WORK TO BE COMPLETED
Of the entries below, return only those lines from the line with "apply ring_rotate in" to the line with "match List.find (ready s) (B", exactly, both included.
━━━━━ EXERCISE DATA ━━━━━
(* ===== verification/SchedTurn.v ===== *)
(** * One turn of the scheduler

    The ring of threads read as a cyclic order, the search of the round robin
    in it, the accounting of address spaces, and what [schedule] does to
    both. *)
From S2P Require Import Prelude ThreadStatus Mm ListH Refcount Asid Sched.

(** ** The search along the ring *)

(** the threads in the order in which they follow [cur]; [cur] comes last *)
Definition cycle (h : lheap) (tm cur : Z) (l : list Z) : Prop :=
  exists A B, list_is h tm (A ++ cur :: B) /\ l = B ++ A ++ [cur].

Lemma cycle_move h tm cur X u Y : cycle h tm cur (X ++ u :: Y) -> cycle h tm u (Y ++ X ++ [u]).
Proof.
  intros (A & B & Hl & E). apply app_eq_inv in E as [(X' & -> & E)|(B' & -> & E)].
  - destruct Y as [|y Y _] using rev_ind.
    + apply app_inj_2 in E as [-> [= ->]]; [|done]. exists X', B. by rewrite <- app_assoc.
    + rewrite app_comm_cons, app_assoc in E. apply app_inj_2 in E as [-> [= ->]]; [|done].
      exists X', (Y ++ y :: B). split; [by rewrite <- app_assoc in Hl|]. by rewrite <- !app_assoc.
  - destruct B' as [|b B'].
    + rewrite app_nil_r in Hl. destruct A as [|a A]; cbn in E; injection E as -> ->; [by exists [], X|].
      exists [], (A ++ cur :: X). split; [done|]. by rewrite <- !app_assoc.
    + injection E as -> ->. exists (A ++ cur :: X), B'. split; [by rewrite <- app_assoc|]. by rewrite <- !app_assoc.
Qed.

Lemma cycle_nodup h tm cur l : cycle h tm cur l -> NoDup (tm :: l).
Proof.
  intros (A & B & [Hnd _] & ->). eapply NoDup_Permutation_proper; [|exact Hnd]. constructor.
  rewrite app_assoc, (Permutation_app_comm B A), <- app_assoc. apply Permutation_app_head. by rewrite Permutation_app_comm.
Qed.

Lemma cycle_cur h tm cur l : cycle h tm cur l -> cur ∈ l.
Proof. intros (A & B & _ & ->). apply elem_of_app. right. apply elem_of_app. right. by left. Qed.

Lemma find_split {A} (f : A -> bool) l t : List.find f l = Some t -> exists X Y, l = X ++ t :: Y /\ f t = true /\ (forall x, x ∈ X -> f x = false).
Proof.
  induction l as [|a l IH]; [done|]. cbn. destruct (f a) eqn:E.
  - intros [= <-]. exists [], l. split; [done|]. split; [done|]. intros x Hx. by apply not_elem_of_nil in Hx.
  - intros H. destruct (IH H) as (X & Y & -> & Ht & HX). exists (a :: X), Y. split; [done|]. split; [done|].
    intros x [->|Hx]%elem_of_cons; [done|by apply HX].
Qed.
Lemma find_app {A} (f : A -> bool) l1 l2 : List.find f (l1 ++ l2) = match List.find f l1 with Some x => Some x | None => List.find f l2 end.
Proof. induction l1 as [|x l1 IH]; [done|]. cbn. by destruct (f x). Qed.
Lemma find_eq {A} (f g : A -> bool) l : (forall x, x ∈ l -> f x = g x) -> List.find f l = List.find g l.
Proof.
  induction l as [|a l IH]; intros H; [done|]. cbn. rewrite <- (H a) by left. destruct (f a); [done|].
  apply IH. intros x Hx. apply H. by right.
Qed.

Section Turn.
Context {W : Type}.
Implicit Types s : sys W.

Definition ready s (t : Z) : bool := status (threads s t) =? thread_status_ready.

Lemma loop_find s tm xs : forall a b n, lseg (ring s) a xs b ->
  ready_loop (length xs + n) tm (next (ring s a)) s =
  match List.find (fun x => negb (x =? tm) && ready s x) xs with Some t => Some t | None => ready_loop n tm b s end.
Proof.
  induction xs as [|x xs IH]; intros a b n Hs; cbn [lseg] in Hs; [by destruct Hs as [-> _]|].
  destruct Hs as (-> & _ & Hs). cbn [length Nat.add ready_loop List.find]. unfold ready.
  destruct (x =? tm), (status (threads s x) =? thread_status_ready); cbn [negb andb orb]; try done; by apply IH.
Qed.
Lemma loop_mono s tm n k x : ready_loop (n + k) tm x s = None -> ready_loop n tm x s = None.
Proof. revert x. induction n as [|n IH]; intros x; [done|]. cbn [Nat.add ready_loop]. destruct (_ || _); [apply IH|done]. Qed.

(** the first ready thread in cyclic order; without one the search does not end *)
Lemma round_effect s tm cur l fuel : cycle (ring s) tm cur l ->
  match List.find (ready s) l with
  | Some t => (length l + 1 <= fuel)%nat -> ready_loop fuel tm (next (ring s cur)) s = Some t
  | None => ready_loop fuel tm (next (ring s cur)) s = None
  end.
Proof.
  intros Hc. pose proof (cycle_nodup _ _ _ _ Hc) as Hnd. destruct Hc as (A & B & Hl & ->).
  apply ring_rotate in Hl as [_ Hs]. set (P := B ++ tm :: A ++ [cur]).
  assert (Hlen : length P = (length (B ++ A ++ [cur]) + 1)%nat) by (unfold P; rewrite !length_app; simpl; rewrite length_app; simpl; lia).
  assert (Hfind : List.find (fun x => negb (x =? tm) && ready s x) P = List.find (ready s) (B ++ A ++ [cur])).
  { unfold P. rewrite !find_app. cbn [List.find]. rewrite Z.eqb_refl. cbn [negb andb]. rewrite find_app.
    apply list.NoDup_cons in Hnd as [Htm _]. rewrite !not_elem_of_app in Htm. destruct Htm as (HB & HA & Hcur).
    assert (He : forall (l : list Z) x, tm ∉ l -> x ∈ l -> negb (x =? tm) && ready s x = ready s x).
    { intros l x Hn Hx. destruct (Z.eqb_spec x tm) as [->|]; [done|]. done. }
    rewrite (find_eq _ (ready s) B), (find_eq _ (ready s) A), (find_eq _ (ready s) [cur]); [done| | |]; intros; (eapply He; [|eassumption]; assumption). }
  assert (Hseg : lseg (ring s) cur (B ++ tm :: A) cur) by exact Hs.
  assert (Hone : forall n, ready_loop (length P + n) tm (next (ring s cur)) s =
    match List.find (ready s) (B ++ A ++ [cur]) with Some t => Some t | None => ready_loop n tm (next (ring s cur)) s end).
  { intros n. rewrite <- Hfind. replace P with ((B ++ tm :: A) ++ [cur]) by (unfold P; by rewrite <- app_assoc).
    rewrite length_app, <- Nat.add_assoc, (loop_find s tm _ _ _ _ Hseg), (find_app _ (B ++ tm :: A) [cur]). destruct (List.find (fun x => negb (x =? tm) && ready s x) (B ++ tm :: A)); [done|].
    cbn [length Nat.add ready_loop List.find]. unfold ready. by destruct (_ =? tm), (_ =? thread_status_ready). }
  destruct (List.find (ready s) (B ++ A ++ [cur])) as [t|].
  - intros Hf. rewrite <- Hlen in Hf. replace fuel with (length P + (fuel - length P))%nat by lia. apply Hone.
  - assert (Hk : forall k, ready_loop (k * length P + 0) tm (next (ring s cur)) s = None).
    { induction k as [|k IHk]; [done|]. cbn [Nat.mul]. rewrite <- Nat.add_assoc, Hone. exact IHk. }
    apply (loop_mono s tm fuel (fuel * length P - fuel)). specialize (Hk fuel).
    assert (fuel <= fuel * length P)%nat by (rewrite Hlen; nia).
    replace (fuel + (fuel * length P - fuel))%nat with (fuel * length P + 0)%nat by lia. exact Hk.
Qed.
━━━━━
EXERCISE RESPONSE
  apply ring_rotate in Hl as [_ Hs]. set (P := B ++ tm :: A ++ [cur]).
  assert (Hlen : length P = (length (B ++ A ++ [cur]) + 1)%nat) by (unfold P; rewrite !length_app; simpl; rewrite length_app; simpl; lia).
  assert (Hfind : List.find (fun x => negb (x =? tm) && ready s x) P = List.find (ready s) (B ++ A ++ [cur])).
  { unfold P. rewrite !find_app. cbn [List.find]. rewrite Z.eqb_refl. cbn [negb andb]. rewrite find_app.
    apply list.NoDup_cons in Hnd as [Htm _]. rewrite !not_elem_of_app in Htm. destruct Htm as (HB & HA & Hcur).
    assert (He : forall (l : list Z) x, tm ∉ l -> x ∈ l -> negb (x =? tm) && ready s x = ready s x).
    { intros l x Hn Hx. destruct (Z.eqb_spec x tm) as [->|]; [done|]. done. }
    rewrite (find_eq _ (ready s) B), (find_eq _ (ready s) A), (find_eq _ (ready s) [cur]); [done| | |]; intros; (eapply He; [|eassumption]; assumption). }
  assert (Hseg : lseg (ring s) cur (B ++ tm :: A) cur) by exact Hs.
  assert (Hone : forall n, ready_loop (length P + n) tm (next (ring s cur)) s =
    match List.find (ready s) (B ++ A ++ [cur]) with Some t => Some t | None => ready_loop n tm (next (ring s cur)) s end).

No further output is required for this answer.